[Points Critiques n°386] Le pardon est-il possible ?

Simon Gronowski

CHEMIN DE VIE

Parmi les auteurs qui ont abordé la question du pardon, citons Simon Wiesenthal qui dans un récit autobiographique « Les fleurs de soleil », raconte son refus de pardonner à un jeune nazi à l’agonie. Il termine par la question, qui ne le lâchera plus : « ai-je eu tort ou ai-je eu raison ? ». Pour Simon Gronowski, la réponse est claire, il faut pardonner. Il s’en explique dans ce « Chemin de vie ». Ça n’est pas de l’avis de beaucoup de rescapés de la Shoah et leurs descendants, dont les réponses variées démontrent que la question de Simon Wiesenthal reste d’une brûlante actualité.

 

Le crime
Les nazis ont tué ma mère et ma sœur dans la chambre à gaz d’Auschwitz-Birkenau. Mon père a échappé à l’arrestation, car ce jour-là, 17 mars 1943, il était absent : souffrant des poumons il avait été hospitalisé. Mais quand les alliés sont entrés en Allemagne au printemps 1945 et ont découvert les camps de concentration et leurs horreurs, il a compris qu’elles ne reviendraient pas et, son chagrin l’empêchant de lutter contre la maladie, il est mort désespéré le 9 juillet 1945. Moi-même, quand j’avais onze ans, les nazis m’ont pris, jeté dans un cachot, la cave de la Gestapo avenue Louise à Bruxelles, puis enfermé dans la Caserne Dossin à Malines. Au bout d’un mois, le 19 avril 1943, ils m’ont mis dans un wagon à bestiaux du 20e Convoi. J’ignorais que j’avais été condamné à mort et que ce train allait me conduire sur les lieux de mon exécution. Par miracle, j’ai sauté du train et me suis évadé. Et tout cela, uniquement parce que mes parents étaient nés dans la religion juive.

L’amitié
Koenraad Tinel était le fils d’un nazi flamand de Gand, adorateur d’Hitler, antisémite frénétique, qui envoya ses deux fils aînés dans les Waffen-SS, l’un au front de l’Est, l’autre, âgé de 16-17 ans, à la Flämisch Wachzug, chargée notamment de la garde de la Caserne Dossin. Le drame de Koenraad ne se limite pas au fait d’avoir dû fuir avec sa famille au lendemain du débarquement de juin 1944, d’avoir vécu la violence de la fin de guerre en Allemagne et au fait qu’ensuite sa famille a connu la répression judiciaire, la prison, etc… ; Koen avait 6 ans quand Hitler attaqua la Belgique et n’est pas responsable des idées de son père.

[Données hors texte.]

(** The base of a system descriptor: bits 16-39 and 56-63 of the first word and
    the low half of the second. *)
Definition descriptor_base (lower upper : Z) : Z :=
  Z.land (Z.shiftr lower 16) 0xFFFFFF
  + 2 ^ 24 * Z.land (Z.shiftr lower 56) 0xFF
  + 2 ^ 32 * Z.land upper 0xFFFFFFFF.

(** Both passes over the attribute byte of a gate. *)
Definition gate_attr (b : Z) : Z :=
  u8 (Z.lor (Z.land (u8 (Z.lor (Z.land b 0xF0) 0xE)) 0x7F) 0x80).

Lemma gate_attr_ok b : 0 <= b < 256 →
  Z.land (gate_attr b) 0xF = 0xE ∧ Z.testbit (gate_attr b) 7 = true.
Proof.
  intros Hb. assert (forallb (λ n, let b := Z.of_nat n in
    (Z.land (gate_attr b) 0xF =? 0xE) && Z.testbit (gate_attr b) 7) (seq 0 256) = true) as H
    by by vm_compute.
  rewrite forallb_forall in H. specialize (H (Z.to_nat b)).
  rewrite Z2Nat.id in H by lia. cbv zeta in H.
  apply andb_true_iff in H as [H1 H2]; [by apply Z.eqb_eq in H1|].
  apply in_seq. lia.
Qed.

Lemma writeIDT_gate entries n selector isr s :
  0 <= isr < 2 ^ 64 → 0 <= selector < 2 ^ 16 →
  wp (writeIDT entries n selector isr) (λ _ s',
    gate_of (memory s') (entries + 16 * n) = Gate isr selector 0xE true ∧
    same_on (λ b, b < entries + 16 * n ∨ entries + 16 * n + 16 <= b) (memory s) (memory s') ∧
    globals s' = globals s) s.
Proof.
  intros Hi Hsel. unfold writeIDT, sizeof_idtEntry. set (a := entries + 16 * n).
  wp_steps. cbn [memory set_memory].
  set (m0 := memory s). split_and!; [| |done].
  - unfold gate_of. rewrite (load_store_ne 1 6) by lia. rewrite load_store_eq. mem_wrap.
    change (256 ^ Z.of_nat 6) with (2 ^ 48).
    change (u8 (Z.lor _ 0x80)) with (gate_attr (load 1 m0 (a + 5))).
    destruct (gate_attr_ok (load 1 m0 (a + 5)) (load_1_range _ _)) as [-> ->].
    unfold IDT_BASE_LOWER, IDT_BASE_UPPER. f_equal.
    change 0xFFFF with (Z.ones 16). rewrite Z.land_ones, Z.shiftr_div_pow2 by lia.
    rewrite u16_id by (apply Z.mod_pos_bound; lia).
    rewrite (Z.mod_small (isr / 2 ^ 16)) by (split; [apply Z.div_pos; lia|
      apply Z.div_lt_upper_bound; lia]).
    pose proof (Z.div_mod isr (2 ^ 16)). lia.
  - intros b Hb. rewrite !mbyte_store_ne by lia. done.
Qed.

Lemma memset_zero ptr n s :
  0 <= n →
  wp (memset ptr 0 (4 * n)) (λ _ s', globals s' = globals s ∧
    ∀ a, mbyte (memory s') a =
         if decide (ptr <= a < ptr + 4 * n) then 0 else mbyte (memory s) a) s.
Proof.
  intros Hn. unfold memset, for_range. rewrite Z.mul_comm, Z.div_mul by lia.
  wp_step. eapply wp_mono; [by apply memset_loop|]. intros [] s' (Hg & _ & Hm).
  wp_step. split; [done|]. intros a. rewrite Hm.
  rewrite Z.sub_0_r, Z2Nat.id by lia. rewrite Z.add_0_l, Z.mul_0_r, Z.add_0_r, (Z.mul_comm n).
  case_decide; [|done]. rewrite Z.div_0_l; [done|].
  apply Z.pow_nonzero; [lia|]. apply Z.mod_pos_bound. lia.
Qed.

Section tables.
Context {HO : HeapOps}.
Variables (idtp idtEntries : Z) (isr_entry irq_entry : Z → Z).
Hypothesis isr_addr : ∀ n, 0 <= isr_entry n < 2 ^ 64.
Hypothesis irq_addr : ∀ n, 0 <= irq_entry n < 2 ^ 64.

Definition vector_entry (n : Z) : Z := if n <? 32 then isr_entry n else irq_entry (n - 32).

(** The first [n] gates lead to their entry points, the others are zero. *)
Definition idt_filled (n : Z) (m : gmap Z Z) : Prop :=
(∀ j, 0 <= j < n → gate_of m (idtEntries + 16 * j) = Gate (vector_entry j) 8 0xE true) ∧
(∀ b, idtEntries + 16 * n <= b < idtEntries + 4096 → mbyte m b = 0).

Lemma gate_of_same m m' a :
same_on (λ b, a <= b < a + 16) m m' → gate_of m' a = gate_of m a.
Proof.
intros H. unfold gate_of.
by rewrite !(same_on_load _ _ _ _ _ H) by (intros; lia).
Qed.

Definition idt_inv (s0 : machine) (n : Z) (s : machine) : Prop :=
idt_filled n (memory s) ∧ globals s = globals s0 ∧
same_on (λ b, b < idtEntries ∨ idtEntries + 4096 <= b) (memory s0) (memory s).

Lemma writeIDT_fills s0 n isr s :
0 <= n < 256 → isr = vector_entry n → idt_inv s0 n s →
wp (writeIDT idtEntries n 8 isr) (λ _, idt_inv s0 (n + 1)) s.
Proof.
intros Hn -> ([Hf Hz] & Hg & Hs).
eapply wp_mono; [apply writeIDT_gate; [unfold vector_entry; case_match; done|lia]|].
intros [] s' (Hgate & Hsame & Hgl). split_and!; [split| |].
- intros j Hj. destruct (Z.eq_dec j n) as [->|]; [done|].
  rewrite (gate_of_same (memory s)); [by apply Hf; lia|].
  eapply same_on_weaken; [exact Hsame|]. intros b Hb. cbv beta in Hb |- *. lia.
- intros b Hb. rewrite Hsame by lia. apply Hz. lia.
- congruence.
- etransitivity; [exact Hs|]. eapply same_on_weaken; [exact Hsame|]. intros b Hb. blia.
Qed.

(** [initIDT] with what it leaves alone. *)
Lemma initIDT_ok s :
0 <= idtEntries < 2 ^ 64 → idtp + 10 <= idtEntries ∨ idtEntries + 4096 <= idtp →
wp (initIDT idtp idtEntries isr_entry irq_entry) (λ _ s',
  idt_filled 48 (memory s') ∧
  (globals s' g_idtr = idtEntries ∧ globals s' g_idtLimit = 16 * 256 - 1) ∧
  same_on (λ b, (b < idtp ∨ idtp + 10 <= b) ∧ (b < idtEntries ∨ idtEntries + 4096 <= b)) (memory s) (memory s') ∧
  ∀ g, g ≠ g_idtr → g ≠ g_idtLimit → globals s' g = globals s g) s.
Proof.
intros Ha Hd. unfold initIDT. do 5 wp_step.
set (s0 := set_memory _ _). change (sizeof_idtEntry * 256) with (4 * 1024).
eapply wp_mono; [apply memset_zero; lia|].
intros ? s1 (Hg1 & Hm1). wp_step.
assert (idt_inv s1 0 s1) as H0.
{ split_and!; [split; [lia|]|done|done]. intros b Hb. by rewrite Hm1, decide_True by lia. }
apply (wp_for_range (idt_inv s1)); [lia| | |exact H0].
{ intros n s2 Hn. apply writeIDT_fills; [lia|].
  unfold vector_entry. by rewrite ltb_true by lia. }
intros s2 H2. wp_step. apply (wp_for_range (idt_inv s1)); [lia| | |exact H2].
{ intros n s3 Hn. apply writeIDT_fills; [lia|].
  unfold vector_entry. by rewrite ltb_false by lia. }
intros s3 (Hf & Hg & Hs). unfold loadIDT. wp_steps.
assert (same_on (λ b, b < idtEntries ∨ idtEntries + 4096 <= b) (memory s0) (memory s3)) as Hs0.
{ etransitivity; [|exact Hs]. intros b Hb. by rewrite Hm1, decide_False by lia. }
split; [done|]. split; [split; mem|split].
- rewrite (same_on_load _ _ _ _ _ Hs0) by (intros; lia). cbn [memory s0 set_memory].
  by mem_wrap.
- rewrite (same_on_load _ _ _ _ _ Hs0) by (intros; lia). cbn [memory s0 set_memory].
  rewrite load_store_ne by lia. by mem_wrap.
- intros b [Hb1 Hb2]. cbn [memory set_global]. rewrite Hs0 by done. cbn [memory s0 set_memory].
  by rewrite !mbyte_store_ne by lia.
- intros g H1 H2'. cbn [globals set_global]. rewrite !decide_False by done. by rewrite Hg, Hg1.
Qed.
(** C30: After [initIDT] the first 48 vectors are present 64-bit interrupt gates
    to isr0..isr31 and irq0..irq15 in kernel code, the others are zero, and
    the IDT register covers the table. *)
Theorem initIDT_gates s :
0 <= idtEntries < 2 ^ 64 → idtp + 10 <= idtEntries ∨ idtEntries + 4096 <= idtp →
wp (initIDT idtp idtEntries isr_entry irq_entry) (λ _ s',
  idt_filled 48 (memory s') ∧
  globals s' g_idtr = idtEntries ∧ globals s' g_idtLimit = 16 * 256 - 1) s.
Proof.
intros Ha Hd. eapply wp_mono; [by apply initIDT_ok|]. intros [] s' (Hf & [Hr Hl] & _). by split_and!.
Qed.
End tables.

Lemma lor_shiftl_add a b n : 0 <= n → 0 <= a < 2 ^ n → Z.lor a (Z.shiftl b n) = a + 2 ^ n * b.
Proof.
  intros Hn Ha. rewrite <- Z.add_nocarry_lor; [rewrite Z.shiftl_mul_pow2 by lia; lia|].
  apply Z.bits_inj'. intros i Hi. rewrite Z.land_spec, Z.bits_0.
  destruct (Z.lt_ge_cases i n).
  - rewrite Z.shiftl_spec_low by lia. apply andb_false_r.
  - rewrite <- (Z.mod_small a (2 ^ n)) by lia. by rewrite Z.mod_pow2_bits_high by lia.
Qed.

Lemma tss_lower_sum base dpl :
  0 <= base < 2 ^ 64 → 0 <= dpl < 4 →
  tss_lower base dpl =
  116 + 2 ^ 16 * (base mod 2 ^ 20) + 2 ^ 40 * 9 + 2 ^ 45 * dpl + 2 ^ 47 * 1
  + 2 ^ 48 * ((base / 2 ^ 24) mod 2 ^ 8).
Proof.
  intros Hb Hd. unfold tss_lower, GDT_TYPE_TSS, GDT_PRESENT, GDT_DPL, GDT_TSS_BASE0, GDT_TSS_BASE1,
    sizeof_TSS.
  change 0xFFFFF with (Z.ones 20). change 0xFF with (Z.ones 8).
  rewrite !Z.land_ones, (Z.shiftr_div_pow2 base 24) by lia.
  set (x := base mod 2 ^ 20). set (y := (base / 2 ^ 24) mod 2 ^ 8).
  assert (0 <= x < 2 ^ 20) by (apply Z.mod_pos_bound; lia).
  assert (0 <= y < 2 ^ 8) by (apply Z.mod_pos_bound; lia).
  rewrite !u64_id by (rewrite Z.shiftl_mul_pow2 by lia; lia).
  transitivity (Z.lor (Z.lor (Z.lor (Z.lor (Z.lor 116 (Z.shiftl x 16)) (Z.shiftl 9 40))
    (Z.shiftl dpl 45)) (Z.shiftl 1 47)) (Z.shiftl y 48)).
  { apply Z.bits_inj'. intros i Hi. rewrite !Z.lor_spec. btauto. }
  rewrite (lor_shiftl_add 116), (lor_shiftl_add _ 9), (lor_shiftl_add _ dpl), (lor_shiftl_add _ 1),
    (lor_shiftl_add _ y) by lia. done.
Qed.
Lemma holds_ext m m' a l :
  (∀ b, a <= b < a + Z.of_nat (length l) → mbyte m' b = mbyte m b) → holds m a l → holds m' a l.
Proof.
  intros H Hl i x Hi. pose proof (lookup_lt_Some _ _ _ Hi). rewrite H by lia. by apply Hl.
Qed.

Lemma length_le_bytes n v : length (le_bytes n v) = n.
Proof. revert v. induction n; intros v; cbn; [done|by f_equal]. Qed.

Lemma load_le_bytes n m a v : holds m a (le_bytes n v) → load n m a = v mod 256 ^ Z.of_nat n.
Proof.
  revert a v. induction n as [|n IH]; intros a v H; [by rewrite Z.mod_1_r|].
  cbn [le_bytes] in H. apply holds_cons in H as [Hb H].
  change (load (S n) m a) with (mbyte m a + 256 * load n m (a + 1)).
  rewrite Hb, (IH _ _ H). unfold u8. rewrite Nat2Z.inj_succ, Z.pow_succ_r by lia.
  rewrite Z.rem_mul_r by lia. change (2 ^ 8) with 256. lia.
Qed.

Lemma holds_cstr m p l : Forall (λ x, 0 < x < 256) l → holds m p (l ++ [0]) → cstr m p l.
Proof.
  intros Hl [H1 H2]%holds_app. apply holds_cons in H2 as [H2 _]. split; [|done].
  intros i x Hi. split; [by apply H1|]. rewrite Forall_lookup in Hl. by eapply Hl.
Qed.

(** ** The image the builder writes *)

(** The bytes of a file of the image. *)
Definition file_bytes (f : list Z * list Z) : list Z :=
  le_bytes 4 RD_FILE_MAGIC ++ le_bytes 8 (Z.of_nat (length f.2)) ++ f.1 ++ [0] ++ copyFile f.2.

Definition image (fs : list (list Z * list Z)) : list Z :=
  (le_bytes 4 RD_HEADER_MAGIC ++ le_bytes 2 (Z.of_nat (length fs))) ++ concat (file_bytes <$> fs).

(** The host file is stored under this name with these contents. *)
Definition stored_as (h : host_file) (f : list Z * list Z) : Prop :=
  file_name (hf_path h) = Some f.1 ∧ hf_data h = f.2.

Lemma add_files_ok hs fs b :
  Forall2 stored_as hs fs → 0 <= b_files b → b_files b + Z.of_nat (length fs) < 2 ^ 16 →
  add_files hs b = Some (Builder (b_files b + Z.of_nat (length fs))
                          (b_disk b ++ concat (file_bytes <$> fs))).
Proof.
  intros H. revert b. induction H as [|h f hs fs [Hn Hd] H IH]; intros b Hb Hl.
  - cbn. rewrite app_nil_r, Z.add_0_r. by destruct b.
  - cbn [add_files length] in *. unfold addFile. rewrite Hn, Hd, u16_id by lia.
    rewrite IH by (cbn; lia). f_equal. cbn [b_files b_disk]. f_equal; [lia|].
    cbn [fmap list_fmap concat]. unfold file_bytes. by rewrite !app_assoc.
Qed.

Lemma build_image hs fs :
  Forall2 stored_as hs fs → Z.of_nat (length fs) < 2 ^ 16 → build hs = Some (image fs).
Proof.
  intros H Hl. unfold build. rewrite (add_files_ok _ fs) by (cbn; lia || done). done.
Qed.

(** ** What the driver registers *)

(** The arguments of a call of [addVFSFile]. *)
Record vfs_entry := VfsEntry { ve_name : Z; ve_phys : Z; ve_size : Z }.

(** For files at offset [off] of an image mapped at [virt] and stored at [phys]:
    the name and the size are those of the image, the address of the data is
    moved by the difference between the sizes of this and of the first file. *)
Fixpoint entries (virt phys first off : Z) (fs : list (list Z * list Z)) : list vfs_entry :=
  match fs with
  | [] => []
  | (n, d) :: fs' =>
      let data := off + 12 + Z.of_nat (length n) + 1 in
      VfsEntry (virt + off + 12) (u64 (phys + data + (Z.of_nat (length d) - first)))
        (u32 (Z.of_nat (length d)))
      :: entries virt phys first (data + Z.of_nat (length d)) fs'
  end.

Section registers.
Context {HV : VmemPhysOps} {HF : VfsOps}.
Variables (fuel : nat) (ramdiskReadFile_addr : Z).

Fixpoint add_all (mount : Z) (es : list vfs_entry) : M machine unit :=
match es with
| [] => mret tt
| e :: es' =>
    _ ← addVFSFile mount (ve_name e) (ve_phys e) (ve_size e) VFS_FLAG_NO_UNLOAD; add_all mount es'
end.

(** The registrations succeed one after the other and leave the image alone. *)
Definition adds_ok (area : Z → Prop) (mount : Z) (s : machine) (es : list vfs_entry) : Prop :=
∀ k, (k <= length es)%nat →
  ∃ s', add_all mount (take k es) s = Ok tt s' ∧ same_on area (memory s) (memory s').

Lemma adds_ok_cons area mount s e es :
adds_ok area mount s (e :: es) →
∃ b s1, addVFSFile mount (ve_name e) (ve_phys e) (ve_size e) VFS_FLAG_NO_UNLOAD s = Ok b s1 ∧
  same_on area (memory s) (memory s1) ∧ adds_ok area mount s1 es.
Proof.
intros H. destruct (H 1%nat ltac:(cbn; lia)) as (s1 & E & Hs). cbn [take add_all] in E.
unfold mbind, M_bind in E. rewrite take_0 in E. cbn [add_all] in E.
destruct (addVFSFile _ _ _ _ _ s) as [b s1'|] eqn:Ea; [|done]. injection E as ->.
exists b, s1. split_and!; [done|done|]. intros k Hk.
destruct (H (S k) ltac:(cbn; lia)) as (s' & E & Hs'). cbn [take add_all] in E.
rewrite (bind_ok _ _ _ _ _ Ea) in E. exists s'. split; [done|].
intros a Ha. by rewrite (Hs' a Ha), (Hs a Ha).
Qed.

Lemma length_file_bytes f :
length (file_bytes f) = (13 + length f.1 + length f.2)%nat.
Proof.
unfold file_bytes, copyFile. rewrite !length_app, !length_le_bytes, length_fmap. cbn. lia.
Qed.

(** The driver can read the name of the file. *)
Definition name_ok (f : list Z * list Z) : Prop :=
Forall (λ x, 0 < x < 256) f.1 ∧ Z.of_nat (length f.1) < 2 ^ 32 ∧ (length f.1 < fuel)%nat.

Lemma u64_add_l a b : u64 (u64 a + b) = u64 (a + b).
Proof. apply Zplus_mod_idemp_l. Qed.

(** What the driver reads of a file at [a]. *)
Lemma file_fields m a f :
holds m a (file_bytes f) → name_ok f → Z.of_nat (length f.2) < 2 ^ 64 →
load 4 m a = RD_FILE_MAGIC ∧ load 8 m (a + 4) = Z.of_nat (length f.2) ∧ cstr m (a + 12) f.1.
Proof.
intros H (Hn & _) Hd. unfold file_bytes in H.
apply holds_app in H as [H1 H]. apply holds_app in H as [H2 H]. rewrite !length_le_bytes in H, H2.
change (Z.of_nat 4) with 4 in H, H2. change (Z.of_nat 8) with 8 in H.
rewrite app_assoc in H. apply holds_app in H as [H3 _]. split_and!.
- apply load_le_bytes in H1. exact H1.
- apply load_le_bytes in H2. rewrite H2. apply Z.mod_small. lia.
- apply holds_cstr; [done|]. by replace (a + 12) with (a + 4 + 8) by lia.
Qed.

(** One round on a file the image holds, when its registration succeeds. *)
Lemma load_file_ok mount virt i n d file physPtr s b s1 :
let next := file + 13 + Z.of_nat (length n) + Z.of_nat (length d) in
holds (memory s) file (file_bytes (n, d)) → name_ok (n, d) → 0 <= file → next < 2 ^ 64 →
0 <= i < load 2 (memory s) (virt + 4) →
addVFSFile mount (file + 12) (RD_FILE_DATA physPtr (Z.of_nat (length n))) (u32 (Z.of_nat (length d)))
  VFS_FLAG_NO_UNLOAD s = Ok b s1 →
same_on (λ a, file <= a < next) (memory s) (memory s1) →
load_file fuel virt mount (i, file, physPtr) s =
Ok (inl (i + 1, next, RD_NEXT_FILE physPtr (load 8 (memory s1) (next + 4)) (Z.of_nat (length n)))) s1.
Proof.
intros next Hf Hname Hfile Hnext Hi Ea Hs.
destruct (file_fields _ _ _ Hf Hname ltac:(cbn; lia)) as (Em & Es & Ec). destruct Hname as (_ & Hn32 & Hnf).
cbn [fst snd] in *. pose proof (load_2_range (memory s) (virt + 4)) as Hr.
assert (load 8 (memory s1) (file + 4) = Z.of_nat (length d)) as Es1.
{ rewrite <- Es. apply (same_on_load _ _ _ _ _ Hs). intros x Hx. lia. }
assert (RD_NEXT_FILE file (Z.of_nat (length d)) (Z.of_nat (length n)) = next) as En.
{ unfold RD_NEXT_FILE, sizeof_ramdiskFile. rewrite u64_id; lia. }
unfold load_file. mstep. rewrite ltb_true by lia. mstep. rewrite Em, Z.eqb_refl. cbn [negb]. cbv zeta.
unfold RD_FILE_NAME, sizeof_ramdiskFile. rewrite (u64_id (file + 12)) by lia.
rewrite (bind_ok _ _ _ _ _ (strlen_spec fuel s _ n Ec ltac:(lia) Hnf)). cbv zeta.
rewrite (u32_id (Z.of_nat (length n))) by lia. mstep. rewrite Es.
rewrite (bind_ok _ _ _ _ _ Ea). mstep. rewrite Es1, En. mstep. by rewrite (u32_id (i + 1)) by lia.
Qed.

Son père n’a jamais exprimé le moindre regret de ses actes et a mis le poids de sa culpabilité sur les épaules de son fils. Koen a vécu toute sa vie avec le poids de cette culpabilité, avec le sentiment que tout le monde l’accusait de faire partie de cette famille et donc d’être complice de ses crimes.

Après un silence de près de 60 ans, il s’en est révolté et libéré (avant de me connaître) dans un livre (Scheisseimer) où courageusement et sincèrement, il dévoile le passé noir de sa famille et rejette l’idéologie de son père. Moi aussi, il m’a fallu près de 60 ans pour rompre le silence.

En 2012, un garçon de 16 ans que nous ne connaissions pas, mais qui connaissait nos deux histoires, nous a réunis. Quand Koen m’a dit : « Quand j’ai lu votre histoire, j’ai pleuré », je lui ai dit une chose naturelle, évidente, élémentaire : « Les enfants des nazis ne sont pas coupables » ce qu’on ne lui avait jamais dit et qu’il n’avait jamais entendu. Ces paroles lui ont fait un effet extraordinaire, surtout qu’elles venaient d’une victime des nazis. Notre amitié était née. Nous étions deux enfants écrasés par une guerre qu’on ne comprenait pas, chacun d’un côté de la barrière, moi du côté des victimes, lui du côté des bourreaux. Nos peines ne sont pas comparables mais je comprends la sienne. L’histoire nous a séparés, dressés l’un contre l’autre, le présent nous unit. Maintenant, Koenraad est plus qu’un ami, il est mon frère.

Le pardon
En janvier 2013, Koen me dit que son frère, W.T., connaissant mon histoire, a demandé à me voir, lui qui fut mon geôlier nazi à Malines, qui me conduisit à la pointe de son fusil dans le wagon de la mort, ainsi que ma mère et ma sœur et tant d’autres gens. Quand je l’ai vu, il m’a supplié, se repentant, implorant mon pardon, sentant la mort venir, me disant qu’il avait besoin de mon pardon pour mourir en paix. Je l’ai alors spontanément pris dans mes bras et lui ai pardonné. Ce pardon lui a fait du bien mais à moi plus encore car je m’en sentais transcendé, en voie de guérison de mon statut victimaire et renforcé dans mon combat pour un monde meilleur.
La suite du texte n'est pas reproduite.